Segment Start: Data for processing
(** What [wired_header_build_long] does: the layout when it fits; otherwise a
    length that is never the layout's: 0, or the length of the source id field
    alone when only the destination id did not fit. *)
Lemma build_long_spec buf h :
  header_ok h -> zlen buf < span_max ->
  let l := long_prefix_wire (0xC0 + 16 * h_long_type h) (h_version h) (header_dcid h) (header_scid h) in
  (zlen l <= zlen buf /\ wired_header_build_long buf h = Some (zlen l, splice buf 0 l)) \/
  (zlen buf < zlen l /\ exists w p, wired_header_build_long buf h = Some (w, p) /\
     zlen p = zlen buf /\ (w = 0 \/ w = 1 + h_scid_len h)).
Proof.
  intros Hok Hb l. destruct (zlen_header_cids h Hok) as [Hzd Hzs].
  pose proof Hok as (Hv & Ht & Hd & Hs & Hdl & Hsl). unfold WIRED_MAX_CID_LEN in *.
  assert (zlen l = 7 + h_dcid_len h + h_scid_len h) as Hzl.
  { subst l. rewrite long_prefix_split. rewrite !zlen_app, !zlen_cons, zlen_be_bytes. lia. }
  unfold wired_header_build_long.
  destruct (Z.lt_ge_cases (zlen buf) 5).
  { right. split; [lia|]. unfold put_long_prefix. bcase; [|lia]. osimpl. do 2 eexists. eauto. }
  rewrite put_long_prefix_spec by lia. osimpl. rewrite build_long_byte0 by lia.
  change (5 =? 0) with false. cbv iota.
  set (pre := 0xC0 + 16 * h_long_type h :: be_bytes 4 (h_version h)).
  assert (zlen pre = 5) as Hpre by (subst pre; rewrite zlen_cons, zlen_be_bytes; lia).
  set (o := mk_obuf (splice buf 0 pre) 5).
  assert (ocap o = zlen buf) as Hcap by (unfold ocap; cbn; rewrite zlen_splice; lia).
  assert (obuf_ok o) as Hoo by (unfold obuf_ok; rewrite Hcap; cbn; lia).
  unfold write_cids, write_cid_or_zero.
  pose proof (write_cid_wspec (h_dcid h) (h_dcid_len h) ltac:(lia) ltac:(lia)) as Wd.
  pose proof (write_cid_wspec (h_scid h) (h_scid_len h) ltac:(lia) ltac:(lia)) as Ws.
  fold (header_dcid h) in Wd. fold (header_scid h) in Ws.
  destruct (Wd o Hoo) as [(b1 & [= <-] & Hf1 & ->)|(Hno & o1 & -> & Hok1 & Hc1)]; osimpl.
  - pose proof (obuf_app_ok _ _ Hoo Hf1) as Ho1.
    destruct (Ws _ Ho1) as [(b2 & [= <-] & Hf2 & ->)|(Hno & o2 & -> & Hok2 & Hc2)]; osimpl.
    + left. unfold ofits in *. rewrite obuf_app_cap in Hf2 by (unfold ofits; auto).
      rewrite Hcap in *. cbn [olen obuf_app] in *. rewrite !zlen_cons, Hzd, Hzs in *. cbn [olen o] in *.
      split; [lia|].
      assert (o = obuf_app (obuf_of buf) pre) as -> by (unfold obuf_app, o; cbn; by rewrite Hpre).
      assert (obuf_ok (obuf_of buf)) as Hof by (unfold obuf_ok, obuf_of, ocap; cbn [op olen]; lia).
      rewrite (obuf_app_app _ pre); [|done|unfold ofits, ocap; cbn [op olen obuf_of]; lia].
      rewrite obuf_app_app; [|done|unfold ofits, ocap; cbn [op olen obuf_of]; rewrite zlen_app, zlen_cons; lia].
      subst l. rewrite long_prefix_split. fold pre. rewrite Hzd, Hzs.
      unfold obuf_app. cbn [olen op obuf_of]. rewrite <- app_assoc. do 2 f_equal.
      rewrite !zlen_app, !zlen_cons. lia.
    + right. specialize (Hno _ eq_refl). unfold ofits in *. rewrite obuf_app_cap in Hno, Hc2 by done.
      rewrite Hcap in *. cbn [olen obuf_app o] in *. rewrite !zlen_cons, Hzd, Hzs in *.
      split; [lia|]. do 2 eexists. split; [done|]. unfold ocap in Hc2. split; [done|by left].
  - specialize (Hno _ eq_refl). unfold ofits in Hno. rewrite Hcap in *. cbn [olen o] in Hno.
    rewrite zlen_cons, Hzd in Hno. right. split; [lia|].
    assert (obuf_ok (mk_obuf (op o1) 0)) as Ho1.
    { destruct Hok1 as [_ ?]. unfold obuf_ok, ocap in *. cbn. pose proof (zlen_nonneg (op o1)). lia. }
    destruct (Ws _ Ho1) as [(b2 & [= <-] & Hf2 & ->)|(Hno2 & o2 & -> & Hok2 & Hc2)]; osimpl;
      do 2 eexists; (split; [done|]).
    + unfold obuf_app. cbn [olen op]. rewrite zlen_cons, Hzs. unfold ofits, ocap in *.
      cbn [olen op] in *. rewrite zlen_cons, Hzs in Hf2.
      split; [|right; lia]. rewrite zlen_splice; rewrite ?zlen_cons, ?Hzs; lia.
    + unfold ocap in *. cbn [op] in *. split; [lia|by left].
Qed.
Segment End: Data for processing
Segment Start: Data for processing
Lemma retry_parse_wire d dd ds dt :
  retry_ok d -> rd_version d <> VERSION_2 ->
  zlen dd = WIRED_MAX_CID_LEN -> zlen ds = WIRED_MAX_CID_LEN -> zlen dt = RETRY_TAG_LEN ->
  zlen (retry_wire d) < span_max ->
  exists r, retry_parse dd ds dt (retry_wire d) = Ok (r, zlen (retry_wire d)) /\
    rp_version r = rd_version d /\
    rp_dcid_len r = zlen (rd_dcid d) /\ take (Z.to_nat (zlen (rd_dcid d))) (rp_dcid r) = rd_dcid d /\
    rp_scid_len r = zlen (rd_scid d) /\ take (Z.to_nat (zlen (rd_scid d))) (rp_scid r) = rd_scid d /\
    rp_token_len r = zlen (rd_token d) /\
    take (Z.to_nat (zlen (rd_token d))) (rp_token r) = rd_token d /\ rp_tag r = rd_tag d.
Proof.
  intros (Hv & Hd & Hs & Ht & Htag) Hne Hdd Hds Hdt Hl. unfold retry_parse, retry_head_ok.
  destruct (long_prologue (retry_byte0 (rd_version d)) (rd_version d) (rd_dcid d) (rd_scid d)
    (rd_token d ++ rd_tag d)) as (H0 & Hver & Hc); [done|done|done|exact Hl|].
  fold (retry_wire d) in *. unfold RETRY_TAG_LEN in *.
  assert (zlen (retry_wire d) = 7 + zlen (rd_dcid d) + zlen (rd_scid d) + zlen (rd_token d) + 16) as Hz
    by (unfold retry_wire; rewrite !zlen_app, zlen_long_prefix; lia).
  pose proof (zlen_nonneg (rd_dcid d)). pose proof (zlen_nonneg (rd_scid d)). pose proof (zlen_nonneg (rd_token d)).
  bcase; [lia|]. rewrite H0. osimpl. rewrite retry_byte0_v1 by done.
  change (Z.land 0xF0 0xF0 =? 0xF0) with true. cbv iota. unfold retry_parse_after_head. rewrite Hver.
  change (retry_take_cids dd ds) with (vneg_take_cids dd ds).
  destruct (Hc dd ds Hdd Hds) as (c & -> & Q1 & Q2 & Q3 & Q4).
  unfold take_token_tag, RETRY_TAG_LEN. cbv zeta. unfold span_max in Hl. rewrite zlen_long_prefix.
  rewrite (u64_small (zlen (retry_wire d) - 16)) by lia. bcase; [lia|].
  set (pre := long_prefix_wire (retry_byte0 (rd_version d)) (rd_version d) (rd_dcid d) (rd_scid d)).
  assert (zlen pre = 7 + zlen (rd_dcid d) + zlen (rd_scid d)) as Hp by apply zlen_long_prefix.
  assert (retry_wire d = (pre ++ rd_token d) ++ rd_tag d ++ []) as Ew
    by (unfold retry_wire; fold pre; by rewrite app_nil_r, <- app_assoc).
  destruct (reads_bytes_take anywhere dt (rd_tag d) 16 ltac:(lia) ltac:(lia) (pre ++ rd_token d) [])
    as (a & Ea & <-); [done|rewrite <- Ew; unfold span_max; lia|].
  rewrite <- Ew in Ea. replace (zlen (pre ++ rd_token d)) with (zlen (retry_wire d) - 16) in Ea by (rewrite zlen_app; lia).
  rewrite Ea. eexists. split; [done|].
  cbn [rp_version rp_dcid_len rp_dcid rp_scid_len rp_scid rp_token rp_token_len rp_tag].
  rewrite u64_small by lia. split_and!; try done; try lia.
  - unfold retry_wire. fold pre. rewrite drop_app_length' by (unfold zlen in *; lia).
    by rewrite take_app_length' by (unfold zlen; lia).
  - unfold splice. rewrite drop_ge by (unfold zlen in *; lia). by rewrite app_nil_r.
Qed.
Segment End: Data for processing
Segment Start: Data for processing
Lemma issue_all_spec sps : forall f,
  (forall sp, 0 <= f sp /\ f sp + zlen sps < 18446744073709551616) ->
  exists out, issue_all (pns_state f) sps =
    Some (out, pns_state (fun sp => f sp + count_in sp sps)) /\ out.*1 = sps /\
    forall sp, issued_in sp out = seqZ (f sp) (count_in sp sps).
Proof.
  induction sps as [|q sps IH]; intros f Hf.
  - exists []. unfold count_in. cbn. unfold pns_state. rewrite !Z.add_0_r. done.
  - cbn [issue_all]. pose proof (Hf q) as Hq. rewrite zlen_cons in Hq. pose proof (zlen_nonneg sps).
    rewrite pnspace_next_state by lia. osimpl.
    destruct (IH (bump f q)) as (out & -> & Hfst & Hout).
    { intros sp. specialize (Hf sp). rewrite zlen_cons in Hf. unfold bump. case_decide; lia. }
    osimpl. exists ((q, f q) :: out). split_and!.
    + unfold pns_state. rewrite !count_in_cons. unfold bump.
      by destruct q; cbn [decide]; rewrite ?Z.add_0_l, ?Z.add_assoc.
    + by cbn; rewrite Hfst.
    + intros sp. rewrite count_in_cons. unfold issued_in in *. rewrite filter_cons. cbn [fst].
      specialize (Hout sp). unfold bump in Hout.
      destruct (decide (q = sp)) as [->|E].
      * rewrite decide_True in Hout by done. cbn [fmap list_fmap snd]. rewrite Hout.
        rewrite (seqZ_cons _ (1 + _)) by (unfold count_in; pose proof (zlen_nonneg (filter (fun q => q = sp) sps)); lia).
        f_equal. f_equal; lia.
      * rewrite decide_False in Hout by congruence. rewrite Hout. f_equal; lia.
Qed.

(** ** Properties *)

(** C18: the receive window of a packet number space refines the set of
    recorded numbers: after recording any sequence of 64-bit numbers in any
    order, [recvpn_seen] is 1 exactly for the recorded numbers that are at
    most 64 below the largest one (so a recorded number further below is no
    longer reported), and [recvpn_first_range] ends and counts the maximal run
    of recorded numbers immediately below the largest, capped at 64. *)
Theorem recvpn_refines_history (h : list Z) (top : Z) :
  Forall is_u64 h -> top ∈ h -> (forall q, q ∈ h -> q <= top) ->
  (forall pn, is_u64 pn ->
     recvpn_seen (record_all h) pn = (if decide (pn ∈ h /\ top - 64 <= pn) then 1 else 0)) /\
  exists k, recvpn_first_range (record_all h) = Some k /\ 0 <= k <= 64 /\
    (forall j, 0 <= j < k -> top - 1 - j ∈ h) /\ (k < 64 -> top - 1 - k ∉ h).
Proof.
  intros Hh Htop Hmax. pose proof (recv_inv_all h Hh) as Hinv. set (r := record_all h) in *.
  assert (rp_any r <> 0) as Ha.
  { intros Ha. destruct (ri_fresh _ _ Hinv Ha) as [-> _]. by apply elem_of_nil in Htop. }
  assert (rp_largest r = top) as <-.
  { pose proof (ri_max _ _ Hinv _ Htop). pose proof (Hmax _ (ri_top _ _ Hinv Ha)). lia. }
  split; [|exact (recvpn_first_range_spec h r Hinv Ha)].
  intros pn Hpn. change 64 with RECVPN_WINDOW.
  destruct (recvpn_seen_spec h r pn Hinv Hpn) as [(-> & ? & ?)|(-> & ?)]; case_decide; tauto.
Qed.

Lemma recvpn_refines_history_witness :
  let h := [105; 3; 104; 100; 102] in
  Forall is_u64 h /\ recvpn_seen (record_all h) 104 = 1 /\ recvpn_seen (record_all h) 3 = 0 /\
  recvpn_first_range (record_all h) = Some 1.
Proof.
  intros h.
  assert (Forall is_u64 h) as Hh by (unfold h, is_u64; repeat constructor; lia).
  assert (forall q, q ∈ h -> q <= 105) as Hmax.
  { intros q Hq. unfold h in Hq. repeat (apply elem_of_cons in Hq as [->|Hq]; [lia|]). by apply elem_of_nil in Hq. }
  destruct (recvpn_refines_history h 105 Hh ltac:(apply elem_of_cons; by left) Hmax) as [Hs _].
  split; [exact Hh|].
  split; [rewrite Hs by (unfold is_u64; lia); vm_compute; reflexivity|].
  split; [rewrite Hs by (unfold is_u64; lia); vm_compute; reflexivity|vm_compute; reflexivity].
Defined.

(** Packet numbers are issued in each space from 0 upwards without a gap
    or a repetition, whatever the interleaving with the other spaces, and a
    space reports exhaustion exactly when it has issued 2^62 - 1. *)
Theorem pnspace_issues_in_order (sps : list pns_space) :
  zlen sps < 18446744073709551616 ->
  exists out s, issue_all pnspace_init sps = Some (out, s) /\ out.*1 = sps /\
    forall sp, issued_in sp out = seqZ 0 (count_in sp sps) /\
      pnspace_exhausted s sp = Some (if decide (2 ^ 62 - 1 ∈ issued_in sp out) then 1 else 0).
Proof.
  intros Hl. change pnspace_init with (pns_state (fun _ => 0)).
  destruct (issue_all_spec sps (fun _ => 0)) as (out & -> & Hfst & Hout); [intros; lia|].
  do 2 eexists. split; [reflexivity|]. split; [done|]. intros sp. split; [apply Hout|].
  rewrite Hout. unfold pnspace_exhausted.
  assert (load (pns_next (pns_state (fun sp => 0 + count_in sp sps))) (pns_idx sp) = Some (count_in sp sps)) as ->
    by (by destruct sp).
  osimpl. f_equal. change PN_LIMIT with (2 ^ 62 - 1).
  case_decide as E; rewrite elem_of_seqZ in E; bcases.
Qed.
Segment End: Data for processing
* **What the exercise asks**:
Could you reproduce, exactly, every line above from the line with "set (o := mk_obuf (splice buf 0 pre) 5)." to the line with "unfold write_cids, write_cid_or_zero.", and no other line? Both ends count.

* **Finished exercise**:
  set (o := mk_obuf (splice buf 0 pre) 5).
  assert (ocap o = zlen buf) as Hcap by (unfold ocap; cbn; rewrite zlen_splice; lia).
  assert (obuf_ok o) as Hoo by (unfold obuf_ok; rewrite Hcap; cbn; lia).
  unfold write_cids, write_cid_or_zero.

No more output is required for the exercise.